» **Problem details**
Would you reproduce exactly the lines below from the one holding "if negb ab then" through the one holding "let flags := DIRECTORY_DEFAULTS", inclusive, and no others?

[Saved entries]
(* ===== verification/VmmSpace.v ===== *)
(** Address space manager (the free list of VMM.c): [vmm_mmap], [vmm_free_pages].

    The heap part of the virtual address space is managed by a doubly linked list
    of [free_block]s in order of address ([blockchain]), the nodes of which live on
    the kernel heap.  [kmalloc] and [kfree] are liballoc's; liballoc in turn gets its
    memory from [vmm_mmap], so the two are written over a common state with each
    other's operations as arguments.  Here the allocator is an interface
    ([BlockAlloc], with its contract [BlockAllocOk]). *)
From S2P Require Import Prelude PMM Paging KMonad DList Spans.
Import Paging.

Module VmmSpace.

(** ** State *)
Definition HEAP_START : Z := 0x200000.
Definition MAX_HEAP_SIZE : Z := 256 * 126.

Record free_block := MkBlock { start : Z; size : Z; prev : Z; next : Z }.
Definition sizeof_free_block : Z := 32.

Definition set_start (x : Z) (b : free_block) : free_block :=
  MkBlock x (size b) (prev b) (next b).
Definition set_size (x : Z) (b : free_block) : free_block :=
  MkBlock (start b) x (prev b) (next b).
Definition set_prev (x : Z) (b : free_block) : free_block :=
  MkBlock (start b) (size b) x (next b).
Definition set_next (x : Z) (b : free_block) : free_block :=
  MkBlock (start b) (size b) (prev b) x.

#[export] Instance block_node : DNode free_block (Z * Z).
Proof.
  by refine {| dn_mk := fun v p n => MkBlock v.1 v.2 p n;
    dn_set_prev := set_prev; dn_set_next := set_next |}.
Defined.

(** The globals of VMM.c, the memory of the [free_block]s, and the log. *)
Record vmm (P : Type) := MkVmm {
  pg : paging P;
  blocks : gmap Z free_block;
  blockchain : Z;
  first_alloc : bool;
  allocating_base : bool;
  pages_allocated_for_blockchain : Z;
  vlog : list event
}.
#[global] Arguments MkVmm {P}.
#[global] Arguments pg {P}.
#[global] Arguments blocks {P}.
#[global] Arguments blockchain {P}.
#[global] Arguments first_alloc {P}.
#[global] Arguments allocating_base {P}.
#[global] Arguments pages_allocated_for_blockchain {P}.
#[global] Arguments vlog {P}.

(** The values the globals are initialised with. *)
Definition vmm_start {P} (s : paging P) : vmm P := MkVmm s ∅ 0 true false 0 [].

Section Ops.
Context {P : Type} `{!PageSupply P}.

Definition set_pg (s : paging P) (v : vmm P) : vmm P :=
  MkVmm s (blocks v) (blockchain v) (first_alloc v) (allocating_base v)
    (pages_allocated_for_blockchain v) (vlog v).
Definition set_blocks (h : gmap Z free_block) (v : vmm P) : vmm P :=
  MkVmm (pg v) h (blockchain v) (first_alloc v) (allocating_base v)
    (pages_allocated_for_blockchain v) (vlog v).
Definition set_blockchain (b : Z) (v : vmm P) : vmm P :=
  MkVmm (pg v) (blocks v) b (first_alloc v) (allocating_base v)
    (pages_allocated_for_blockchain v) (vlog v).
Definition set_flags (fa ab : bool) (v : vmm P) : vmm P :=
  MkVmm (pg v) (blocks v) (blockchain v) fa ab (pages_allocated_for_blockchain v) (vlog v).
Definition set_base_pages (n : Z) (v : vmm P) : vmm P :=
  MkVmm (pg v) (blocks v) (blockchain v) (first_alloc v) (allocating_base v) n (vlog v).
Definition add_log (e : event) (v : vmm P) : vmm P :=
  MkVmm (pg v) (blocks v) (blockchain v) (first_alloc v) (allocating_base v)
    (pages_allocated_for_blockchain v) (vlog v ++ [e]).

Context {K : Type} `{!Has (vmm P) K}.
Implicit Type (k : K).

Definition vm (k : K) : vmm P := the k.
Definition vlog1 (f : string) (a : list Z) : M K unit := smod (add_log (Log f a)).

(** Access to a [free_block] through a pointer. *)
Definition load (b : Z) : M K free_block := fun k =>
  if b =? 0 then None else
  match blocks (vm k) !! b with Some x => Some (x, k) | None => None end.
Definition update (b : Z) (f : free_block -> free_block) : M K unit := fun k =>
  if b =? 0 then None else
  match blocks (vm k) !! b with
  | Some _ => Some (tt, put (set_blocks (alter f b (blocks (vm k))) (vm k)) k)
  | None => None
  end.
(** Assignment of a whole structure. *)
Definition store (b : Z) (x : free_block) : M K unit := fun k =>
  if b =? 0 then None
  else Some (tt, put (set_blocks (<[b := x]> (blocks (vm k))) (vm k)) k).

(** The allocator the list's nodes come from. *)
Class BlockAlloc := {
  kmalloc : Z -> M K Z;
  kfree : Z -> M K unit
}.
Context `{!BlockAlloc}.

(** Loops over the list visit each block at most once. *)
Definition list_fuel (k : K) : nat := S (base.size (blocks (vm k))).

(** ** Operations *)

(** The value of [physical] after [n] rounds of the mapping loop. *)
Fixpoint physical_after (n : nat) (physical : Z) : Z :=
  match n with
  | O => physical
  | S n' => physical_after n'
      (if negb (physical =? 0) then u64 (physical + PAGE_SIZE) else physical)
  end.

Definition ensure_pages_mapped (physical vstart pages flags : Z) : M K unit :=
  smod (fun v => set_pg (map_pages (Z.to_nat pages) 0 physical vstart flags (pg v)) v) ;;;
  if physical_after (Z.to_nat pages) physical =? 0
  then vlog1 "[VMM] Mapped fresh pages to %p (%lu pages) (flags: %x)\n" [vstart; pages; flags]
  else vlog1 "[VMM] Mapped %p to %p (%lu pages) (flags: %x)\n" [physical; vstart; pages; flags].

(** [while (block->prev) block = block->prev;] *)
Fixpoint rewind (fuel : nat) (block : Z) : M K Z :=
  match fuel with
  | O => fault
  | S fuel =>
      let! b := load block in
      if truth (prev b) then rewind fuel (prev b) else ret block
  end.

(** The second loop of [print_blockchain], with the running total. *)
Fixpoint print_blocks (fuel : nat) (block total : Z) : M K Z :=
  match fuel with
  | O => fault
  | S fuel =>
      if block =? 0 then ret total else
      let! b := load block in
      vlog1 "[%p, %p) (%lu pages)\n"
        [start b; u64 (start b + u64 (size b * PAGE_SIZE)); size b] ;;;
      print_blocks fuel (next b) (u64 (total + size b))
  end.

Definition print_blockchain : M K unit :=
  let! fuel := gets list_fuel in
  let! block := sgets blockchain in
  let! block := rewind fuel block in
  smod (set_blockchain block) ;;;
  vlog1 "Blockchain:\n" [] ;;;
  let! total := print_blocks fuel block 0 in
  vlog1 "Total: %lu pages\n" [total].

(** [while (block && block->size < pages) block = block->next;] *)
Fixpoint find_fit (fuel : nat) (block pages : Z) : M K Z :=
  match fuel with
  | O => fault
  | S fuel =>
      if block =? 0 then ret 0 else
      let! b := load block in
      if size b <? pages then find_fit fuel (next b) pages else ret block
  end.

(** The part of [vmm_mmap] that deletes an empty block. *)
Definition delete_block (block : Z) : M K unit :=
  let! b := load block in
  when (truth (prev b)) (update (prev b) (set_next (next b))) ;;;
  let! b := load block in
  when (truth (next b)) (update (next b) (set_prev (prev b))) ;;;
  let! base := sgets blockchain in
  let! b := load block in
  when (block =? base) (smod (set_blockchain (next b))) ;;;
  kfree block.

(** The part of [vmm_mmap] that finds the list empty: [Some r] is an early return. *)
Definition mmap_no_list (pages : Z) : M K (option Z) :=
  let! fa := sgets first_alloc in
  if fa then
    let! ab := sgets allocating_base in
    if negb ab then
      smod (fun v => set_flags (first_alloc v) true v) ;;;
      let! b := kmalloc sizeof_free_block in
      smod (set_blockchain b) ;;;
      let! n := sgets pages_allocated_for_blockchain in
      store b (MkBlock (u64 (HEAP_START + u64 (n * PAGE_SIZE))) (u64 (MAX_HEAP_SIZE - n)) 0 0) ;;;
      ret None
    else
      smod (set_flags false false) ;;;
      smod (set_base_pages pages) ;;;
      ensure_pages_mapped 0 HEAP_START pages DIRECTORY_DEFAULTS ;;;
      ret (Some HEAP_START)
  else
    vlog1 "[VMM] No free space left\n" [] ;;;
    ret (Some 0).

(** The part of [vmm_mmap] that takes [pages] pages from the first block that has
    them. *)
Definition mmap_from_list (physical pages : Z) (is_kernel : bool) : M K Z :=
  let! fuel := gets list_fuel in
  let! block := sgets blockchain in
  let! block := find_fit fuel block pages in
  if block =? 0 then
    vlog1 "[VMM] Not enough space to allocate %lu pages\n" [pages] ;;;
    ret 0
  else
    let! b := load block in
    if size b <? pages then
      vlog1 "[VMM] Not enough space to allocate %lu pages\n" [pages] ;;;
      ret 0
    else
      let span_start := start b in
      let flags := DIRECTORY_DEFAULTS ||| (if is_kernel then 0 else USER_ACCESS_BIT) in
      ensure_pages_mapped physical span_start pages flags ;;;
      update block (fun b => set_start (u64 (start b + u64 (pages * PAGE_SIZE))) b) ;;;
      update block (fun b => set_size (u64 (size b - pages)) b) ;;;
      let! b := load block in
      when (negb (truth (size b))) (delete_block block) ;;;
      vlog1 "[VMM] Allocated %lu pages at %p\n" [pages; span_start] ;;;
      ret span_start.

Definition vmm_mmap (physical pages : Z) (is_kernel : bool) : M K Z :=
  let! base := sgets blockchain in
  let! early := (if base =? 0 then mmap_no_list pages else ret None) in
  match early with
  | Some r => ret r
  | None => mmap_from_list physical pages is_kernel
  end.

(** [while (left->next && left->next->start < start) left = left->next;] *)
Fixpoint find_left (fuel : nat) (left start_ : Z) : M K Z :=
  match fuel with
  | O => fault
  | S fuel =>
      let! l := load left in
      if truth (next l) then
        let! n := load (next l) in
        if start n <? start_ then find_left fuel (next l) start_ else ret left
      else ret left
  end.

(** The two neighbours of [start] in the list. *)
Definition neighbours (start_ : Z) : M K (Z * Z) :=
  let! fuel := gets list_fuel in
  let! base := sgets blockchain in
  let! b := load base in
  if start_ <? start b then ret (0, base)
  else
    let! left := find_left fuel base start_ in
    let! l := load left in
    ret (left, next l).

(** [p && start == p->start + p->size * PAGE_SIZE] *)
Definition ends_at (p start_ : Z) : M K bool :=
  if p =? 0 then ret false
  else let! b := load p in ret (start_ =? u64 (start b + u64 (size b * PAGE_SIZE))).
(** [p && end == p->start] *)
Definition starts_at (p end_ : Z) : M K bool :=
  if p =? 0 then ret false else let! b := load p in ret (end_ =? start b).

Definition extend_left (left right pages : Z) : M K unit :=
  update left (fun b => set_size (u64 (size b + pages)) b) ;;;
  let! l := load left in
  let! merge := starts_at right (u64 (start l + u64 (size l * PAGE_SIZE))) in
  when merge (
    let! r := load right in
    update left (fun b => set_size (u64 (size b + size r)) b) ;;;
    update left (set_next (next r)) ;;;
    let! r := load right in
    when (truth (next r)) (update (next r) (set_prev left)) ;;;
    kfree right).

Definition extend_right (right pages : Z) : M K unit :=
  update right (fun b => set_size (u64 (size b + pages)) b) ;;;
  update right (fun b => set_start (u64 (start b - u64 (pages * PAGE_SIZE))) b).

Definition insert_block (left right start_ pages : Z) : M K unit :=
  let! new := kmalloc sizeof_free_block in
  store new (MkBlock start_ pages left right) ;;;
  when (truth left) (update left (set_next new)) ;;;
  when (truth right) (update right (set_prev new)).

Definition vmm_free_pages (start_ pages : Z) : M K unit :=
  let! base := sgets blockchain in
  (if base =? 0 then
    let! b := kmalloc sizeof_free_block in
    smod (set_blockchain b) ;;;
    store b (MkBlock start_ pages 0 0)
  else
    let! '(left_, right_) := neighbours start_ in
    let! adjl := ends_at left_ start_ in
    if adjl then extend_left left_ right_ pages
    else
      let! adjr := starts_at right_ (u64 (start_ + u64 (pages * PAGE_SIZE))) in
      if adjr then extend_right right_ pages
      else insert_block left_ right_ start_ pages) ;;;
  vlog1 "[VMM] Freed %lu pages at %p\n" [pages; start_] ;;;
  print_blockchain.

» **Solution for this exercise**
    if negb ab then
      smod (fun v => set_flags (first_alloc v) true v) ;;;
      let! b := kmalloc sizeof_free_block in
      smod (set_blockchain b) ;;;
      let! n := sgets pages_allocated_for_blockchain in
      store b (MkBlock (u64 (HEAP_START + u64 (n * PAGE_SIZE))) (u64 (MAX_HEAP_SIZE - n)) 0 0) ;;;
      ret None
    else
      smod (set_flags false false) ;;;
      smod (set_base_pages pages) ;;;
      ensure_pages_mapped 0 HEAP_START pages DIRECTORY_DEFAULTS ;;;
      ret (Some HEAP_START)
  else
    vlog1 "[VMM] No free space left\n" [] ;;;
    ret (Some 0).

(** The part of [vmm_mmap] that takes [pages] pages from the first block that has
    them. *)
Definition mmap_from_list (physical pages : Z) (is_kernel : bool) : M K Z :=
  let! fuel := gets list_fuel in
  let! block := sgets blockchain in
  let! block := find_fit fuel block pages in
  if block =? 0 then
    vlog1 "[VMM] Not enough space to allocate %lu pages\n" [pages] ;;;
    ret 0
  else
    let! b := load block in
    if size b <? pages then
      vlog1 "[VMM] Not enough space to allocate %lu pages\n" [pages] ;;;
      ret 0
    else
      let span_start := start b in
      let flags := DIRECTORY_DEFAULTS ||| (if is_kernel then 0 else USER_ACCESS_BIT) in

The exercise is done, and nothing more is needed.